Dataset records:
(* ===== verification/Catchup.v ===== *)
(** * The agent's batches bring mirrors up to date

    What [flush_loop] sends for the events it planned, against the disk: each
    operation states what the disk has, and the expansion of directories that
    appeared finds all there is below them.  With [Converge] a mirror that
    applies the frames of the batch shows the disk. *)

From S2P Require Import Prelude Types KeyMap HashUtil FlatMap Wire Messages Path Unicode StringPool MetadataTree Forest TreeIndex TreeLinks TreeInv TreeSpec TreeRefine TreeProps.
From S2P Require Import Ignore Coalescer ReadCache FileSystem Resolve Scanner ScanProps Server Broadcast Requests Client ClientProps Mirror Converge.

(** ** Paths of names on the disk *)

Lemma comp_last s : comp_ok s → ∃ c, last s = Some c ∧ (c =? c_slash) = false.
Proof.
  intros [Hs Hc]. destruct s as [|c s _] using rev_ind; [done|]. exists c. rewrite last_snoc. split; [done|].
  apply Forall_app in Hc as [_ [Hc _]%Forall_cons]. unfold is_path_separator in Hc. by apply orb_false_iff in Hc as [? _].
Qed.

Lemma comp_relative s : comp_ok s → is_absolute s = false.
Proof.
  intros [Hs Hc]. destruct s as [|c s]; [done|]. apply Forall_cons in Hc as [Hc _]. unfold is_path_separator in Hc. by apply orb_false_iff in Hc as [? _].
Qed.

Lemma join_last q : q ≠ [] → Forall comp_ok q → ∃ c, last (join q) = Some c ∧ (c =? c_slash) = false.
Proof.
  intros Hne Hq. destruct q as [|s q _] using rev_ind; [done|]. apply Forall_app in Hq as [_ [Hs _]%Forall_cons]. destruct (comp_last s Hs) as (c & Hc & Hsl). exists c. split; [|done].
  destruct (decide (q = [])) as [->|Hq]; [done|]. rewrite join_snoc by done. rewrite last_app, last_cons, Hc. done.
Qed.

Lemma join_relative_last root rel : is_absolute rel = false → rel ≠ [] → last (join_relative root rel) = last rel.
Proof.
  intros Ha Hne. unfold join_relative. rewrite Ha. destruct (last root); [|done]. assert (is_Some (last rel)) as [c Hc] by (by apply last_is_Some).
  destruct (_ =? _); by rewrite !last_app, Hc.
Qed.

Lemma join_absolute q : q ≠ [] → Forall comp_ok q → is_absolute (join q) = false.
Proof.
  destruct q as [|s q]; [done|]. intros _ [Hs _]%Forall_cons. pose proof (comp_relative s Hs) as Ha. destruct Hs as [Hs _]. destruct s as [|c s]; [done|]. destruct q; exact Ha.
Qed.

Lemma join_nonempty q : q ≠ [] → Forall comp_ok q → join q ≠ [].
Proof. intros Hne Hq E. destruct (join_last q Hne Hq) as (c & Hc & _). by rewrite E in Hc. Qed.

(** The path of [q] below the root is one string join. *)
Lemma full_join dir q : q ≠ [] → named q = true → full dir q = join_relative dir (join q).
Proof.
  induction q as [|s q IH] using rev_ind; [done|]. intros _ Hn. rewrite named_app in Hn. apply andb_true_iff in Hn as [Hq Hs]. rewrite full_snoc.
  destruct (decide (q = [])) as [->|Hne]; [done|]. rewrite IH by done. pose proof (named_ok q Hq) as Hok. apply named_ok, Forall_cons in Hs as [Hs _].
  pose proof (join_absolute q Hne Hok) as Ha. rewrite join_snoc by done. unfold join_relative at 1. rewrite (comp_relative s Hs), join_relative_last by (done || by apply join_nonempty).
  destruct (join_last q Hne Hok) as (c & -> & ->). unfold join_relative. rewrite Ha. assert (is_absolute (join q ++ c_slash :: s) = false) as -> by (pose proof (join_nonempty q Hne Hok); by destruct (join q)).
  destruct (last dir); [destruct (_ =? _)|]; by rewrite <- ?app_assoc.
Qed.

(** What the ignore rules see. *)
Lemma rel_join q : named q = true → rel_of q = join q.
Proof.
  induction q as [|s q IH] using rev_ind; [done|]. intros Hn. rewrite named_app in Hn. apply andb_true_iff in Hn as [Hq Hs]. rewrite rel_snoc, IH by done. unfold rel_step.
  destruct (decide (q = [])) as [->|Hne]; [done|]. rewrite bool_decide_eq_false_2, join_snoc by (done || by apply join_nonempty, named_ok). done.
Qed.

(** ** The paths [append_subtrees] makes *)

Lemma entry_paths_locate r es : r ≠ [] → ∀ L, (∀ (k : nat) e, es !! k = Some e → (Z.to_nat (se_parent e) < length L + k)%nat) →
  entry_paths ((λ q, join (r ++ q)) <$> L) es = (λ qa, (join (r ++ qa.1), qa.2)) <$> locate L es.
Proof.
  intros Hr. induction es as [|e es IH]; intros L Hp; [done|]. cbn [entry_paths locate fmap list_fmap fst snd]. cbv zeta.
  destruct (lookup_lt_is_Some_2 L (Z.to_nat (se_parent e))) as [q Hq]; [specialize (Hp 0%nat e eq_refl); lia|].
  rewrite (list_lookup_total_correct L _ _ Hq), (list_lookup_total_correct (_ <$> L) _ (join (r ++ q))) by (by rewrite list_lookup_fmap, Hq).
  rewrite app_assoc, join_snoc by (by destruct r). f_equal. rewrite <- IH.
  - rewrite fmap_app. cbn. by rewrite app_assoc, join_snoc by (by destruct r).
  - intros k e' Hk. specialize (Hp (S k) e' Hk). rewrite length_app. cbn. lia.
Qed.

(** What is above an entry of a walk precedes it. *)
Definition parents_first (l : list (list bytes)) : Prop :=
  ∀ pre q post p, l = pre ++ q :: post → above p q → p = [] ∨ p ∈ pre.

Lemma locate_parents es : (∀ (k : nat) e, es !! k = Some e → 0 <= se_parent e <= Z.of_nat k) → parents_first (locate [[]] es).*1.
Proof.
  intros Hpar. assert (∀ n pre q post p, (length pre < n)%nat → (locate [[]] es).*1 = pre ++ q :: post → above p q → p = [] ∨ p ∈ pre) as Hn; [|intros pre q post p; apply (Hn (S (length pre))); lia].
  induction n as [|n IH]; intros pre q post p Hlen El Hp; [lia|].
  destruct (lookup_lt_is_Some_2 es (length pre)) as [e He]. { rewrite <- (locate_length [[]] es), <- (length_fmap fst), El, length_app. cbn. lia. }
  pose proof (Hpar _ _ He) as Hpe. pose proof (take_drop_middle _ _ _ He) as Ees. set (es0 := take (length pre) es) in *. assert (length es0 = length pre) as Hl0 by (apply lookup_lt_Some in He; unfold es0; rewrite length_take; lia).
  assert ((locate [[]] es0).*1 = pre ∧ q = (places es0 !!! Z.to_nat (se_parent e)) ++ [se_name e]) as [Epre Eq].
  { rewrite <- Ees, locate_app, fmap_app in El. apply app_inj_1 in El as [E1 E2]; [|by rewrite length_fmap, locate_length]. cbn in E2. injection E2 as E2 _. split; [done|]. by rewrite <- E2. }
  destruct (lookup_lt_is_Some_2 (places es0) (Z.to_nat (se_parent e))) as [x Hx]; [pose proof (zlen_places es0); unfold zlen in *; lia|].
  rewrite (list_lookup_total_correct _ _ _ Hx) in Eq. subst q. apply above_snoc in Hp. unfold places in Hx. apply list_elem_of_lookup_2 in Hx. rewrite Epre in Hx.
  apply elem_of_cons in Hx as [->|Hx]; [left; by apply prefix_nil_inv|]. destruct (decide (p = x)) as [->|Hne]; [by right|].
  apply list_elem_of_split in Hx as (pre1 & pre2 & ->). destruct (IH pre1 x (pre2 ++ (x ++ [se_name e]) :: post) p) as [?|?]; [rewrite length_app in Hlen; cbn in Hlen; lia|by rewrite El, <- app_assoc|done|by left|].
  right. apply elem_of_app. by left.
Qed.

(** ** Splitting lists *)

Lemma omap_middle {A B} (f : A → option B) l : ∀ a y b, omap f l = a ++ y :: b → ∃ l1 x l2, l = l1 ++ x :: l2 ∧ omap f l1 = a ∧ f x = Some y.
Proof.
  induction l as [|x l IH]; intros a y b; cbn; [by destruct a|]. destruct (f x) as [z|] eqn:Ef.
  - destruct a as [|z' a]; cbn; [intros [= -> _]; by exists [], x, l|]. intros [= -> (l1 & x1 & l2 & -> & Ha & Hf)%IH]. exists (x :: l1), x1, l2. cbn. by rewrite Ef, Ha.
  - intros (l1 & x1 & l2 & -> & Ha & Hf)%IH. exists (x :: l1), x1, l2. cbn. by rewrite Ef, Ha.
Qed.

--

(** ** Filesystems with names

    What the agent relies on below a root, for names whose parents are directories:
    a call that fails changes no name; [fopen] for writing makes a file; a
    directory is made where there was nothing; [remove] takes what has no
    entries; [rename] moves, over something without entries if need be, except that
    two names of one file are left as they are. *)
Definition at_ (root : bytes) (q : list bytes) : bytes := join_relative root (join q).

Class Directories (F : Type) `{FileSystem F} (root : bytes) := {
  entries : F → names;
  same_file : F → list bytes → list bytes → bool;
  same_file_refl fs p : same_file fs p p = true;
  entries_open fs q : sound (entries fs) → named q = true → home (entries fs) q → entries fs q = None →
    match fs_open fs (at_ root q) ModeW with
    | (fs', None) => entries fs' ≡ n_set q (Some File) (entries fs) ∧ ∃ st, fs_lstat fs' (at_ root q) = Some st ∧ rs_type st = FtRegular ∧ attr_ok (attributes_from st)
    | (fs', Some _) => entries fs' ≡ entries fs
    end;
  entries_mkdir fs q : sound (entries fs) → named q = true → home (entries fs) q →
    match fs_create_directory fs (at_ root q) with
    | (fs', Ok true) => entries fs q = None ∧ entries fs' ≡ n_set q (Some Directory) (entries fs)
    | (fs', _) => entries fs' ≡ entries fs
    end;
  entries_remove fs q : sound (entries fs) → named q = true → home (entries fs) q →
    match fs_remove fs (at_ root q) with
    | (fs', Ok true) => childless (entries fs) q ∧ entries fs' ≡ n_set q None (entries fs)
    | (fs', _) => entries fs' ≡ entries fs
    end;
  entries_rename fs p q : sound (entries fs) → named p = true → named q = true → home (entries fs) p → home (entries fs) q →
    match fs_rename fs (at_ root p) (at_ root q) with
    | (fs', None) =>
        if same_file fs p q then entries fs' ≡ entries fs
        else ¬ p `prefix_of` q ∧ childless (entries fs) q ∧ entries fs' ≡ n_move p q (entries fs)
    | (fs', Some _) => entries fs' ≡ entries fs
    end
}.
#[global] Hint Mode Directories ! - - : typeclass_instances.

---

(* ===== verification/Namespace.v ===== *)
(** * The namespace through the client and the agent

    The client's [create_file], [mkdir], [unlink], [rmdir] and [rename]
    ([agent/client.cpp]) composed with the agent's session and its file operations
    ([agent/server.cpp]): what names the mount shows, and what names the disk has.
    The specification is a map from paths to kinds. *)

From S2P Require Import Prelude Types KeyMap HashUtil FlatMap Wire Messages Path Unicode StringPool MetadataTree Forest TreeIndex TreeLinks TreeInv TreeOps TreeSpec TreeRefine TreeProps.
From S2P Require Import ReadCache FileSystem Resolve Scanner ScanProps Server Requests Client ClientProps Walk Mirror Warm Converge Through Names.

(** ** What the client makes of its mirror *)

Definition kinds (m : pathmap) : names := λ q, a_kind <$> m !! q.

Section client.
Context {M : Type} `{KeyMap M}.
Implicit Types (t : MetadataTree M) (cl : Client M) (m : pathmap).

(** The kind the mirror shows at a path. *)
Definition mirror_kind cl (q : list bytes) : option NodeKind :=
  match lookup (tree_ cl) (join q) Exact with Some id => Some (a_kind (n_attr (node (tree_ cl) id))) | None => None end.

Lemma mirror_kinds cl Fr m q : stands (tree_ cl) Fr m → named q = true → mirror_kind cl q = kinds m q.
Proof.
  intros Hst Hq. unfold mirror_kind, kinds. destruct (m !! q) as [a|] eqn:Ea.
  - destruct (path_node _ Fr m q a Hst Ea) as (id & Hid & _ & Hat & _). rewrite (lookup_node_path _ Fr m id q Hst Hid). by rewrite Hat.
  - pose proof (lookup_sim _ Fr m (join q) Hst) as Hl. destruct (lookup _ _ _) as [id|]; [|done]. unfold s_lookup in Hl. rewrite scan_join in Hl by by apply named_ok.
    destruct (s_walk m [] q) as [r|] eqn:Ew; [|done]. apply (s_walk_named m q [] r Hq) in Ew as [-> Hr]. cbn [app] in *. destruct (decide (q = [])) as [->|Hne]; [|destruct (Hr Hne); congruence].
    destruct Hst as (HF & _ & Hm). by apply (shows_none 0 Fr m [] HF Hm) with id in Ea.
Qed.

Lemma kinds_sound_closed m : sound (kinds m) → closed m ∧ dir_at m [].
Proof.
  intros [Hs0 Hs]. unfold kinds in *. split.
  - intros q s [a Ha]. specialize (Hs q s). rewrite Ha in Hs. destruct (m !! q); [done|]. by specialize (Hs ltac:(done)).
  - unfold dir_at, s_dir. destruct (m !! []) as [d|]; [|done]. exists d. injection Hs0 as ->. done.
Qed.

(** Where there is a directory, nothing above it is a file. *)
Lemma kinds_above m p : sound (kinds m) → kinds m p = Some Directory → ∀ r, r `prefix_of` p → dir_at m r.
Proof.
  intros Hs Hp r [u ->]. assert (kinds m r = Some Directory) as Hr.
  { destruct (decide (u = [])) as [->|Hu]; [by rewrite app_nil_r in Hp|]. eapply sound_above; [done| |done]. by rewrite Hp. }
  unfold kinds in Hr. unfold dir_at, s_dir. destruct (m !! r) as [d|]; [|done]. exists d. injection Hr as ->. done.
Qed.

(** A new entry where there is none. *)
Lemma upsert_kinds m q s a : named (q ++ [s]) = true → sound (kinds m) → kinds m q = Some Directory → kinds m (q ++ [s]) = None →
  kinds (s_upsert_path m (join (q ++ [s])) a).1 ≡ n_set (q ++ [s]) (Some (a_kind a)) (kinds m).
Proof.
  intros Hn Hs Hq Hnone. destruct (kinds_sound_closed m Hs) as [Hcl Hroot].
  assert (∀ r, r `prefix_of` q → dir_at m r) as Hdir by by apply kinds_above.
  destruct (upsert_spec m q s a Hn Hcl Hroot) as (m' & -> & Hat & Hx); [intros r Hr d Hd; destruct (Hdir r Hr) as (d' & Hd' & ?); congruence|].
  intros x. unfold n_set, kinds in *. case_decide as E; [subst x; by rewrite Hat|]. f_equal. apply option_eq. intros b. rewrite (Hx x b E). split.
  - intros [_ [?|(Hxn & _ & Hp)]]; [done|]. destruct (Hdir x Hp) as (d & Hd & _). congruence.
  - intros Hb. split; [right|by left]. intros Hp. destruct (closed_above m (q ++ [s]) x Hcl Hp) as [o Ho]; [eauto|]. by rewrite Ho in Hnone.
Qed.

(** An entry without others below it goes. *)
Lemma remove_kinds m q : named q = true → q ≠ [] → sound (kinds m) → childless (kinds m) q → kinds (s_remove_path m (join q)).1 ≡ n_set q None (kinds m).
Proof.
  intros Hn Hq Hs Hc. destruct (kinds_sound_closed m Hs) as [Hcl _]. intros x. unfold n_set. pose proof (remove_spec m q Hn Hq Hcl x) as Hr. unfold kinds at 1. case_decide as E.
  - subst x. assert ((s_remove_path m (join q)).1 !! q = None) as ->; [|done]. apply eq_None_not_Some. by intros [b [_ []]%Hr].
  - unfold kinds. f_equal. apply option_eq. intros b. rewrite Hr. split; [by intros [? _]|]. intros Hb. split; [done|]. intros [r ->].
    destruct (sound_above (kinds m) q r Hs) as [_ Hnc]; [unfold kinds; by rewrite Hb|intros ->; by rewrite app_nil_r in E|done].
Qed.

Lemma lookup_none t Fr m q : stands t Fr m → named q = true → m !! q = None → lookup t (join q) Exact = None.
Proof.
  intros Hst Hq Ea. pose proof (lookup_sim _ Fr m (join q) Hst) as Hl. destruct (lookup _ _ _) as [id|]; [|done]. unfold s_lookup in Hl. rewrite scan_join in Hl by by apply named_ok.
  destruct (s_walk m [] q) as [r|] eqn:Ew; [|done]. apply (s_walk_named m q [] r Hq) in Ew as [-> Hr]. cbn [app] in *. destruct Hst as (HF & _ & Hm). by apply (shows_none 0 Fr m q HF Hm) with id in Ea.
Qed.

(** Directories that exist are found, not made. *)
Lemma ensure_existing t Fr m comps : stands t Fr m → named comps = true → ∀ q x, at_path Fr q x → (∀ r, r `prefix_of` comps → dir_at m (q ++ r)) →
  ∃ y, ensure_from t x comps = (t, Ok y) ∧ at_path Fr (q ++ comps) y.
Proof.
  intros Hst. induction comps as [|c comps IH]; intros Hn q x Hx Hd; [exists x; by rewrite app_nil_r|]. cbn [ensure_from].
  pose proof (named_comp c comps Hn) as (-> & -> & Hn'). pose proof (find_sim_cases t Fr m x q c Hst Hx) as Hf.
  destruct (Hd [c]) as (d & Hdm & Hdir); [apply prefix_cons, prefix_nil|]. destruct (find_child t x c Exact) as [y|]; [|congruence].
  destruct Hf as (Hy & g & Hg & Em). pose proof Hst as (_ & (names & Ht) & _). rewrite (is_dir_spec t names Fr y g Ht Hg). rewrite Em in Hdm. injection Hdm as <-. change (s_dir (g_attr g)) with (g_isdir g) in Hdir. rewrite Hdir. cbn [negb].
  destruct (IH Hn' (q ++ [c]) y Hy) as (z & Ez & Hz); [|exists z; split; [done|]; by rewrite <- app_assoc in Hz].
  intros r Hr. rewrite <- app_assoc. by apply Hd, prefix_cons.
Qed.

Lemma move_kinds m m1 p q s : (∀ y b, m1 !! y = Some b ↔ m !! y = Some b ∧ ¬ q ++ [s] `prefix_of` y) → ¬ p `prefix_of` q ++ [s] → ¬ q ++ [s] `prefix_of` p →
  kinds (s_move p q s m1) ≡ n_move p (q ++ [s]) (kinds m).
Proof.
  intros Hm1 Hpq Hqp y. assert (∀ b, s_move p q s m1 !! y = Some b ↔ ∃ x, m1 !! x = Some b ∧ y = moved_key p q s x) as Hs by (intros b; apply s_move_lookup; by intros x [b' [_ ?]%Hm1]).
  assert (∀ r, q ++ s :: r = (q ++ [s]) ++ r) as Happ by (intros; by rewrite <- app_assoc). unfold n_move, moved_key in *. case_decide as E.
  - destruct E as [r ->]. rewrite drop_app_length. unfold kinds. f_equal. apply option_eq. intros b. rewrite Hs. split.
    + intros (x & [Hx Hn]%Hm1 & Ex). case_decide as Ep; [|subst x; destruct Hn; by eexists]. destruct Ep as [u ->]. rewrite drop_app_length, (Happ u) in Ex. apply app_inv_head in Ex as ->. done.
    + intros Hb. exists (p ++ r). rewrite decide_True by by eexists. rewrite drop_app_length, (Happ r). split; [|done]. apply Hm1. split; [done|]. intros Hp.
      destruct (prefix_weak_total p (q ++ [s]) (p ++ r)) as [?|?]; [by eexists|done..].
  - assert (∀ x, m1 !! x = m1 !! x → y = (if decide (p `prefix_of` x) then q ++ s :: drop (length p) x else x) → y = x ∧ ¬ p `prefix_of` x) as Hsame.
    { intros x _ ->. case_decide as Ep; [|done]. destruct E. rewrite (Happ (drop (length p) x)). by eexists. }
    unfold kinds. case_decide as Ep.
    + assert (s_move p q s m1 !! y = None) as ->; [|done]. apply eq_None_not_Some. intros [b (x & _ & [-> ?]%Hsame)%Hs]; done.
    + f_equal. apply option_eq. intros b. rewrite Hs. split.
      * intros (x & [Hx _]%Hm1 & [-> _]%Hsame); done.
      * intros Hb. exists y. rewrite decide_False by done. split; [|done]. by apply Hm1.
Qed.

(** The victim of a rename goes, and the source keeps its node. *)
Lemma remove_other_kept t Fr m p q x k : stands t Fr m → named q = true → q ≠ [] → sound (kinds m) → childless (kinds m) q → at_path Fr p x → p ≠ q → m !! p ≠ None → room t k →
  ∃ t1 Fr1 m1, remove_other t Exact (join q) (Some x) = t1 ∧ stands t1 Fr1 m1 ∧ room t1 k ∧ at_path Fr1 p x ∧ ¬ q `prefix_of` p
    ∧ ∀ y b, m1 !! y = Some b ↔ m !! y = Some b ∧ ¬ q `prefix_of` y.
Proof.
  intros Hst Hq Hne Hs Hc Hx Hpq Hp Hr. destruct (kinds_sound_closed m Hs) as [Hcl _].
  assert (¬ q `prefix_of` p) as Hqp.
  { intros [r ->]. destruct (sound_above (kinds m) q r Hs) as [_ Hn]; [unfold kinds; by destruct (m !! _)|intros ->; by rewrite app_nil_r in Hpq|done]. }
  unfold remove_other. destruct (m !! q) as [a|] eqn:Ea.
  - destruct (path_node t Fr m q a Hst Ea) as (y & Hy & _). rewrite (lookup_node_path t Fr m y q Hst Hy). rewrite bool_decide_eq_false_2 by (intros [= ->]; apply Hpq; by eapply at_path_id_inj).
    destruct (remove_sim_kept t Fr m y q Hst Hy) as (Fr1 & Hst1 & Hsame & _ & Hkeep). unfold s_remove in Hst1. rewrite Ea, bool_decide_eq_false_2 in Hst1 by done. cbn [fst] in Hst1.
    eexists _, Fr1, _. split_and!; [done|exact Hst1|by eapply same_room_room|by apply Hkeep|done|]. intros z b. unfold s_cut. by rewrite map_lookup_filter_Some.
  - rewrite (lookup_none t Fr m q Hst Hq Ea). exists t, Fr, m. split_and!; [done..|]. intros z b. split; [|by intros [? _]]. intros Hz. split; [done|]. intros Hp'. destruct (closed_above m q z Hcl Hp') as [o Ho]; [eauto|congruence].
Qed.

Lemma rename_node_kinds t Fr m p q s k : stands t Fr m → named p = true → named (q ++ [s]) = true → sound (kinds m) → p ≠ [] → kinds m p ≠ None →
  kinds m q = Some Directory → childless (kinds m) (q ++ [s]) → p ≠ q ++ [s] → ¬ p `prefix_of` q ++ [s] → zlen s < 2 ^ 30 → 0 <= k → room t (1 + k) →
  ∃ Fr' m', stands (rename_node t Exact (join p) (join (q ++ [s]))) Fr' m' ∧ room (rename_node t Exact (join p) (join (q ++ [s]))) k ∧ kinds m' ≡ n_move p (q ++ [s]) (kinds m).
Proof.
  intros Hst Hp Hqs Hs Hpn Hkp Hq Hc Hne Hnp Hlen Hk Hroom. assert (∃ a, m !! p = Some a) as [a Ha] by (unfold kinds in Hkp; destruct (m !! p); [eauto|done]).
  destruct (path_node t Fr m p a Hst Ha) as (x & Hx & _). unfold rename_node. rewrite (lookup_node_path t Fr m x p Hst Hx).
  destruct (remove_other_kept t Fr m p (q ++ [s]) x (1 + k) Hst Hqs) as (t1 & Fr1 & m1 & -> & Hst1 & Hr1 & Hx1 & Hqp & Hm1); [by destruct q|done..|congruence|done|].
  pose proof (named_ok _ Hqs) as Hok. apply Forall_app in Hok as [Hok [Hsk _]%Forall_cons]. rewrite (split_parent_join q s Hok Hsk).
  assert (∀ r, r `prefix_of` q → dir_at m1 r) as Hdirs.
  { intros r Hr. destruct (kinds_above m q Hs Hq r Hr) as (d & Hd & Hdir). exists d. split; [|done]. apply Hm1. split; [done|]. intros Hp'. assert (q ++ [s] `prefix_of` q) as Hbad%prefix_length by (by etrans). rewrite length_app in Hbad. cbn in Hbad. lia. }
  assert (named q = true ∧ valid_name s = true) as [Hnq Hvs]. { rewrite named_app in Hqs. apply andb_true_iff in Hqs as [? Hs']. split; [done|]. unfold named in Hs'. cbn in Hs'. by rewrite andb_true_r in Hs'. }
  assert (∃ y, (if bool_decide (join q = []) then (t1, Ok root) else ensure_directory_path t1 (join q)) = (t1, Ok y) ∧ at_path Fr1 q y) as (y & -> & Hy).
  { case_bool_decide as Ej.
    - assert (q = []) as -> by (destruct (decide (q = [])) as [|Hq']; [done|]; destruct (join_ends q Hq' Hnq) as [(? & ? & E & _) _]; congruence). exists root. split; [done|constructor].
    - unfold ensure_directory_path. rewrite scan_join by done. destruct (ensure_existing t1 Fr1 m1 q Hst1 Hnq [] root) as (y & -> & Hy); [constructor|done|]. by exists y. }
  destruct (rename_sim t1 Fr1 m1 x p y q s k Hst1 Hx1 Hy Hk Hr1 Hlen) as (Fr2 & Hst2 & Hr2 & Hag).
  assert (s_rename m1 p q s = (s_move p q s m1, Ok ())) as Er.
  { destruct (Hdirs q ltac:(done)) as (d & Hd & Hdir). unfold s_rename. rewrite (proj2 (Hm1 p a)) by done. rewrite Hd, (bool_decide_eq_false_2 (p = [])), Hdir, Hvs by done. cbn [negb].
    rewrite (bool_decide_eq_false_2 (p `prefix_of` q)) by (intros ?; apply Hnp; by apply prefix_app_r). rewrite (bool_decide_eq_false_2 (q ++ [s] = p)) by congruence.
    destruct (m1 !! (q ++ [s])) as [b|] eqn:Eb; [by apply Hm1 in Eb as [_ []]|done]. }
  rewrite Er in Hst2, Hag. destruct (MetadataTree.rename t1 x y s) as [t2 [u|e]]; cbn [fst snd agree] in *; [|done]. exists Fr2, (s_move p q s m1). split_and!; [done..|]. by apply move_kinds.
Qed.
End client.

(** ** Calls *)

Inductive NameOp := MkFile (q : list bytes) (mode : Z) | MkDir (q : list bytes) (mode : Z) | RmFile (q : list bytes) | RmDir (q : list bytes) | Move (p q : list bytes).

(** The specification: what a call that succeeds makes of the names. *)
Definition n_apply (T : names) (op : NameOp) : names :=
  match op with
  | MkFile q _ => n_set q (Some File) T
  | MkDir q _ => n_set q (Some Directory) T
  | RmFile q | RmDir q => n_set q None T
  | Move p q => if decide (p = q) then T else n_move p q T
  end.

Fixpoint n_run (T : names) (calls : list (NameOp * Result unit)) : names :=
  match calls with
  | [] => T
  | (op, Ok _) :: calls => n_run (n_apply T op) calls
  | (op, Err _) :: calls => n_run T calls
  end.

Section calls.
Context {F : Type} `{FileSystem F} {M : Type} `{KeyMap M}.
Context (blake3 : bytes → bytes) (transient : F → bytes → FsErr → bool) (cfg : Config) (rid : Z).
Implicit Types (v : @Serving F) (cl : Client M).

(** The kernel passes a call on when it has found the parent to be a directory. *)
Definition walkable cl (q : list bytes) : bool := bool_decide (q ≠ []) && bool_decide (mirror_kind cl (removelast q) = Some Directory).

Try it:
Look through the data above. Find each line with the string "Types" and copy it.

Result:
From S2P Require Import Prelude Types KeyMap HashUtil FlatMap Wire Messages Path Unicode StringPool MetadataTree Forest TreeIndex TreeLinks TreeInv TreeSpec TreeRefine TreeProps.
From S2P Require Import Prelude Types KeyMap HashUtil FlatMap Wire Messages Path Unicode StringPool MetadataTree Forest TreeIndex TreeLinks TreeInv TreeOps TreeSpec TreeRefine TreeProps.
Implicit Types (t : MetadataTree M) (cl : Client M) (m : pathmap).
Implicit Types (v : @Serving F) (cl : Client M).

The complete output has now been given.